On January 16, UC Technology Committee, along with nuggets and Google developer communities, held the first Flutter Engine technology Salon in 2021. The activity attracted more than 150 students to apply, but due to the impact of the number of people on site, we could only arrange 50 students to come to the site. In addition, more than 2,000 students watched the live broadcast. During the event, five technical experts from Alibaba Group shared their research and development system based on Flutter construction, development and optimization experience, dynamic solutions, as well as the advantages and new features of Hummer, UC’s customized Flutter enhancement engine.

The first session was “Building UC Mobile Technology Center Based on Flutter” brought by Hui Hong, head of UC/ Quark client and head of UC Mobile Technology Center.
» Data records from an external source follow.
(* ===== verification/GpuApp.v ===== *)
(** * The GPU optimizer's service

    Models [python/aibrix/aibrix/gpu_optimizer/app.py]: the registry of model
    monitors, the handlers of the HTTP requests and the rounds of the thread that
    watches the deployments. The Kubernetes client is a parameter: a handler gets
    what the read of a deployment returned or raised, a round gets the list of
    deployments and the events of its watch. The profile reader of a model is named
    by the model. [validate_model] and the later calls on the monitor it returns
    are one step: nothing else runs in between. The metrics text and the log lines
    are left out. *)

From S2P Require Import Prelude Digits Num Optimizer LoadReader ModelMonitor.

Open Scope Z_scope.
Open Scope py_scope.

(** ** Deployments as Kubernetes reports them *)

Record deployment := mkK8s {
  k_name : string;
  k_namespace : string;
  k_labels : option (list (string * string));
  k_replicas : option Z
}.

Definition MODEL_LABEL : string := "model.aibrix.ai/name".
Definition MIN_REPLICAS_LABEL : string := "model.aibrix.ai/min_replicas".

(** The monitors, and the models whose monitor was told to stop. *)
Record registry := mkRegistry {
  model_monitors : list (string * ModelMonitor string);
  stopped : list string
}.

(** ** Validation *)

Definition validate_model (d : deployment) : M registry (string * option (ModelMonitor string)) :=
  match k_labels d with
  | None | Some [] => raise Exception_
  | Some labels =>
    match assoc MODEL_LABEL labels with
    | None | Some EmptyString => raise Exception_
    | Some model_name =>
      let* g := get in
      ret (model_name, assoc model_name (model_monitors g))
    end
  end.

Definition new_deployment (d : deployment) : outcome DeploymentStates :=
  try* min_replicas :=
    match k_labels d with
    | None => Ret 0
    | Some labels =>
      match assoc MIN_REPLICAS_LABEL labels with
      | None | Some EmptyString => Ret 0
      | Some label => match py_int label with Some n => Ret n | None => Raise ValueError end
      end
    end in
  Ret (new_DeploymentStates (k_name d) (default 0 (k_replicas d)) min_replicas).

Section app.
Context (np_log2 : Q → Q) {LP : LpSolver} (gpu_fraction : Q) (debug : bool).
(** What the profile reader of a model returns now. *)
Context (answers : string → outcome (list GPUProfile)).

(** A call on the monitor of a model. *)
Definition on_model {A} (name : string) (m : ModelMonitor string) (c : M (ModelMonitor string) A) : M registry A := λ g,
  let '(o, m') := c m in (o, mkRegistry (assoc_set name m' (model_monitors g)) (stopped g)).

Definition start_serving_thread (watch_ver : option string) (d : deployment) : M registry bool :=
  let* '(model_name, monitor) := validate_model d in
  match monitor with
  | Some m =>
    on_model model_name m (add_deployment np_log2 watch_ver (k_name d) (Some (k_namespace d)) (new_deployment d)) ;;
    ret false
  | None =>
    let* states := lift (new_deployment d) in
    let '(o, m) := new_ModelMonitor np_log2 answers watch_ver (Some states) (Some (k_namespace d)) (Some model_name) debug
                     (empty_monitor gpu_fraction) in
    lift o ;;
    modify (λ g, mkRegistry (assoc_set model_name m (model_monitors g)) (stopped g)) ;;
    ret true
  end.

Definition update_deployment (watch_ver : option string) (d : deployment) : M registry unit :=
  let* '(model_name, monitor) := validate_model d in
  match monitor with
  | None => ret tt
  | Some m =>
    on_model model_name m (add_deployment np_log2 watch_ver (k_name d) (Some (k_namespace d)) (new_deployment d)) ;;
    ret tt
  end.

(** [model_monitor.stop()] and [del model_monitors[model_name]] *)
Definition stop_model (model_name : string) : M registry unit :=
  modify (λ g, mkRegistry (assoc_del model_name (model_monitors g)) (stopped g ++ [model_name])).

Definition remove_k8s_deployment (d : deployment) : M registry unit :=
  let* '(model_name, monitor) := validate_model d in
  match monitor with
  | None => ret tt
  | Some m =>
    let* remaining := on_model model_name m (remove_deployment (k_name d) (Some (k_namespace d))) in
    if remaining =? 0 then stop_model model_name else ret tt
  end.
(* ===== verification/PodRegistry.v ===== *)
(** * The pod registry

    Models the part of [routing_agent_service/agent_codes/utils.py] that finds pod
    addresses in log text, gives every pod a stable id, and replaces the addresses
    by the ids, with its two uses in routing_agent_service.py ([handle_infer] and
    [handle_flush]).

    A dictionary is its list of entries in insertion order. A set of addresses is a
    [gset]; whatever order Python iterates it in, the code sorts before the order
    matters. The regular expressions are matchers on ASCII text: between two dots the
    digits are a maximal run, so that greedy matching without backtracking gives the
    same matches. [json.loads] is a parameter. *)

From stdpp Require Import sorting pretty.
From Stdlib Require Import Ascii.
From S2P Require Import Prelude.

Open Scope Z_scope.
Open Scope py_scope.

Abbreviation dict A := (list (string * A)).

(** ** Addresses in text *)

Definition is_digit (c : ascii) : bool := (N.leb 48 (N_of_ascii c) && N.leb (N_of_ascii c) 57)%N.

(** [\w] *)
Definition is_word (c : ascii) : bool :=
  let n := N_of_ascii c in
  is_digit c || (N.leb 65 n && N.leb n 90) || (N.leb 97 n && N.leb n 122) || N.eqb n 95.

(** [\d{1,n}], as many as there are *)
Fixpoint take_digits (n : nat) (s : string) : string * string :=
  match n, s with
  | S n', String c s' =>
    if is_digit c then let '(ds, rest) := take_digits n' s' in (String c ds, rest) else (EmptyString, s)
  | _, _ => (EmptyString, s)
  end.
(** A property of the values of some columns, checked by evaluation. *)
Lemma columns_checked {F} (row : dict (value F)) (P : value F → bool) cols c v :
  forallb (λ c, match assoc c row with Some v => P v | None => true end) cols = true →
  c ∈ cols → assoc c row = Some v → P v = true.
Proof. rewrite forallb_forall. intros H Hc%list_elem_of_In E. specialize (H c Hc). cbv beta in H. by rewrite E in H. Qed.

Definition is_number {F} (v : value F) : bool := match v with VInt _ | VFloat _ => true | _ => false end.

Definition is_map {F} (v : value F) : bool := match v with VDict _ => true | _ => false end.

Definition map_all {F} (P : value F → bool) (v : value F) : bool := match v with VDict d => forallb P d.*2 | _ => true end.

Lemma map_all_lookup {F} P (d : dict (value F)) k v : map_all P (VDict d) = true → assoc k d = Some v → P v = true.
Proof. cbn [map_all]. rewrite forallb_forall. intros H E%assoc_elem. apply H, list_elem_of_In, list_elem_of_fmap. by exists (k, v). Qed.

Definition is_text {F} (v : value F) : bool := match v with VStr _ => true | _ => false end.

Definition all_columns {F} (P : value F → bool) (cols : list string) (row : dict (value F)) : bool :=
  forallb (λ c, match assoc c row with Some v => P v | None => true end) cols.

Definition present {F} (cols : list string) (row : dict (value F)) : bool :=
  forallb (λ c, match assoc c row with Some _ => true | None => false end) cols.

(** A row of a gateway over the rationals, by evaluation *)
Definition is_readable (v : value Q) : bool :=
  match v with VInt _ | VFloat _ => true | VStr s => match demo_float s with Some _ => true | None => false end | _ => false end.

Definition sent_row_check (row : dict (value Q)) : bool :=
  all_columns is_readable numeric_columns row && all_columns is_map json_columns row &&
  all_columns (map_all is_number) ("allPodsKvCacheLastAccess" :: feature_configs.*2) row && all_columns (map_all is_text) ["GPU"] row.

(** Both readings of a text are the same number. *)
Definition reads_agree (v : value Q) : bool :=
  match v with
  | VStr s =>
    match demo_numeric s, demo_float s with
    | Some (VInt z), Some x => Z.eqb (Qnum x) z && Pos.eqb (Qden x) 1
    | Some (VFloat y), Some x => Z.eqb (Qnum x) (Qnum y) && Pos.eqb (Qden x) (Qden y)
    | _, _ => false
    end
  | _ => true
  end.

Definition gateway_row_check (row : dict (value Q)) : bool :=
  present (filter (λ c, c ∉ ["subAlgorithm"; "GPU"]) expected_columns) row && sent_row_check row &&
  all_columns (λ v, match v with VNone => false | _ => true end) ["requestID"; "selectedpod"; "subAlgorithm"] row &&
  all_columns reads_agree numeric_columns row.

Lemma present_lookup {F} cols (row : dict (value F)) c : present cols row = true → c ∈ cols → ∃ v, assoc c row = Some v.
Proof. unfold present. rewrite forallb_forall. intros H Hc%list_elem_of_In%H. destruct (assoc c row) as [v|]; [by exists v|done]. Qed.

Lemma sent_row_checked row pods : sent_row_check row = true → sent_row demo_float row pods.
Proof.
  unfold sent_row_check, all_columns. rewrite !andb_true_iff. intros (((Hn & Hm) & Hv) & Hg). split.
  - intros c v Hc E. pose proof (columns_checked _ _ _ c v Hn Hc E) as H. destruct v; try done; [by left..|right].
    simpl in H. destruct (demo_float _) as [x|] eqn:Ex; [|done]. by eexists _, x.
  - intros c v Hc E. pose proof (columns_checked _ _ _ c v Hm Hc E). destruct v; eauto; done.
  - intros c d pod v Hc E _ Ed. pose proof (map_all_lookup _ _ _ _ (columns_checked _ _ _ c _ Hv Hc E) Ed). by destruct v.
  - intros d pod v E Ed. pose proof (map_all_lookup _ _ _ _ (columns_checked _ _ _ "GPU" _ Hg ltac:(left) E) Ed). destruct v; eauto; done.
Qed.

Lemma gateway_row_checked row pods : gateway_row_check row = true → gateway_row demo_numeric demo_float demo_f32 (0 # 1)%Q row pods.
Proof.
  unfold gateway_row_check. rewrite !andb_true_iff. intros (((He & Hs) & Hg) & Ht). split.
  - intros c Hc Hn. apply (present_lookup _ _ _ He). by apply list_elem_of_filter.
  - by apply sent_row_checked.
  - intros c v Hc E. pose proof (columns_checked _ _ _ c v Hg Hc E). by destruct v.
  - intros c s Hc E. pose proof (columns_checked _ _ _ c _ Ht Hc E) as H. cbn [reads_agree] in H.
    destruct (demo_numeric s) as [w|], (demo_float s) as [[n den]|]; try done; [|by destruct w]. exists w.
    destruct w as [| | |[n' den']| | |]; try done; apply andb_true_iff in H as [H1%Z.eqb_eq H2%Pos.eqb_eq]; simpl in H1, H2; by subst.
  - done.
Qed.

Lemma demo_gateway_row : gateway_row demo_numeric demo_float demo_f32 (0 # 1)%Q demo_row demo_pods.
Proof. apply gateway_row_checked. vm_compute. reflexivity. Qed.

Lemma demo_line_gateway_row : gateway_row demo_numeric demo_float demo_f32 (0 # 1)%Q demo_line_row demo_pods.
Proof. apply gateway_row_checked. vm_compute. reflexivity. Qed.

(** A configuration that excludes one feature. *)
Definition demo_hp : option (hyper (F:=Q)) := Some (mkHyper (Some ["prefill_tokens"]) None).
(* ===== verification/Encoding.v ===== *)
(** * The tensors of the model

    Models [routing_agent_service/agent_codes/encoding.py]: the [DataEncoder] with its
    caches, the features of the pods for one row and for a batch, the request features,
    actions and rewards, the tensors of a request and of a training file, and the
    description that is saved beside them.

    The input is the dictionary of a request or a frame of columns. An array of shape
    [n, pods, features] is a list of samples, each a list of pods, each a list of numbers.
    [float(text)], [str] of a value that is neither a text nor an integer, the rounding to
    float32, [np.nan_to_num] of a float and the statistics of an array are parameters.
    Every log line that indexes an array is evaluated, whether it is printed or not. *)

From stdpp Require Import sorting pretty.
From Stdlib Require Import Ascii.
From S2P Require Import Prelude Digits Num PodRegistry Preprocess.

Open Scope Z_scope.
Open Scope py_scope.

(** ** Data *)

(** What the encoder reads of the hyperparameters. *)
Record enc_hyper := mkEncHyper {
  enc_excluded : list string;               (* [EXCLUDED_POD_FEATURES], default [[]] *)
  enc_include_gpu : option bool;            (* [INCLUDE_GPU_FEATURES] *)
  enc_pod_gpu_ids : dict Z                  (* [pod_gpu_id_mapping], default [{}] *)
}.

Record feature_config := mkConfig {
  all_numeric : list string;
  pod_numeric : list string;
  n_numeric : nat;
  n_pod_numeric : nat;
  gpu_onehot_dim : nat;
  total_feature_dim : nat
}.

(** A part of the key of the GPU cache: a name, nothing, or a NaN, which is a new object
    each time and equal to nothing. *)
Inductive key_part := KName (s : string) | KNone | KNaN.

Definition key_part_eqb (a b : key_part) : bool :=
  match a, b with KName s, KName t => String.eqb s t | KNone, KNone => true | _, _ => false end.

Record DataEncoder := mkEncoder {
  sorted_all_pod_ids : list string;
  pod_features : list string;
  numeric_request_features : list string;
  num_gpu_types : nat;
  cached_pod_ids : option (list string * list string);                       (* key and set *)
  cached_pod_feature_columns : option (list string * (list string * list string)); (* key, columns and features *)
  cached_feature_config : option ((list string * nat) * feature_config);
  cached_gpu_mapping : option ((list string * list key_part) * dict Z)
}.
(* ===== verification/RewardNet.v ===== *)
(** * The agent and its reward network

    Models the classes of
    [python/routing_agent_service/agent_codes/reward_predictor.py]: [RewardNetwork],
    which scores one pod for one request, and [RewardPredictor], the contextual bandit
    around it: the choice of a pod with its exploration methods, the update on a
    batch, the loss on held-out data, the activations for the replay buffer, and the
    files of the model. Numbers are exact rationals. What torch computes is the class
    [Torch] with its documented behaviour as [TorchLaws]; random draws (the units that
    dropout keeps, the exploration) are arguments. The attributes [batch_size],
    [update_frequency], [steps_since_update] and the entries [action_distribution],
    [exploration_count] and [exploitation_count] of the metrics, which nothing here
    changes or reads, are left out. *)

From stdpp Require Import pretty.
From S2P Require Import Prelude Num RunningStats.

Open Scope Z_scope.
Open Scope py_scope.

Abbreviation np2 := (list (list Q)).
Abbreviation np3 := (list (list (list Q))).

(** ** What torch provides *)

Record layer := mkLayer { in_features : nat; out_features : nat; weight : np2; bias : list Q }.

(** [self.scorer]: the linear layers at their places of the sequence of modules; ReLU
    is at 1, 4 and 7, dropout at 2 and 5. *)
Record scorer := mkScorer { scorer_0 : layer; scorer_3 : layer; scorer_6 : layer; scorer_8 : layer }.

Definition shape (l : layer) : nat * nat := (out_features l, in_features l).

Definition shapes (w : scorer) : list (nat * nat) :=
  [shape (scorer_0 w); shape (scorer_3 w); shape (scorer_6 w); shape (scorer_8 w)].

(** The shapes together with the numbers of rows of the weights and of biases *)
Definition layout (w : scorer) : list (nat * nat * nat * nat) :=
  (λ l, (shape l, length (weight l), length (bias l))) <$> [scorer_0 w; scorer_3 w; scorer_6 w; scorer_8 w].

Class Torch := {
  linear : layer → list Q → list Q;                     (* [nn.Linear] on one row *)
  relu : Q → Q;
  dropout : (nat → bool) → list Q → list Q;             (* while training, with the units that are kept *)
  xavier_uniform : Z → nat → nat → nat → np2;           (* by the seed and the place of the layer *)
  kaiming_uniform : Z → nat → nat → nat → np2;
  mse_loss : list Q → list Q → Q;
  tensor_mean : list Q → Q;
  load_state_dict : scorer → scorer → outcome unit * scorer;  (* the saved weights into a network *)
  adam : Type;
  new_adam : Q → Q → adam;                              (* learning rate, weight decay *)
  adam_lr : adam → Q;
  set_lr : Q → adam → adam;
  load_adam : adam → adam → outcome adam;
  backward : (scorer → Q) → scorer → np2;               (* the gradient of every parameter *)
  clip_and_step : np2 → adam → scorer → adam * scorer;  (* [clip_grad_norm_(1.0)], [optimizer.step()] *)
  exponential_step : Q → adam → adam;                   (* [ExponentialLR.step] by gamma *)
  plateau : Type;
  new_plateau : plateau;                                (* [ReduceLROnPlateau(min, factor=0.3, patience=2)] *)
  plateau_step : Q → plateau * adam → plateau * adam
}.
The second session is “Hummer (Flutter Custom Engine) Optimization and Systematic Construction Exploration” brought by Lu Long, technical director of UC Flutter Hummer Engine.

The third session is “Mobile Middleware Technology System and Audio and Video Technology Based on Flutter”, brought by Li Yuan, video technology expert of UC browser.

The fourth session is the experience optimization practice of Flutter by Yuncong, a technical expert of Flutter mobile group. This article contains about 5600 words and 36 pictures. It takes about 30 minutes to read.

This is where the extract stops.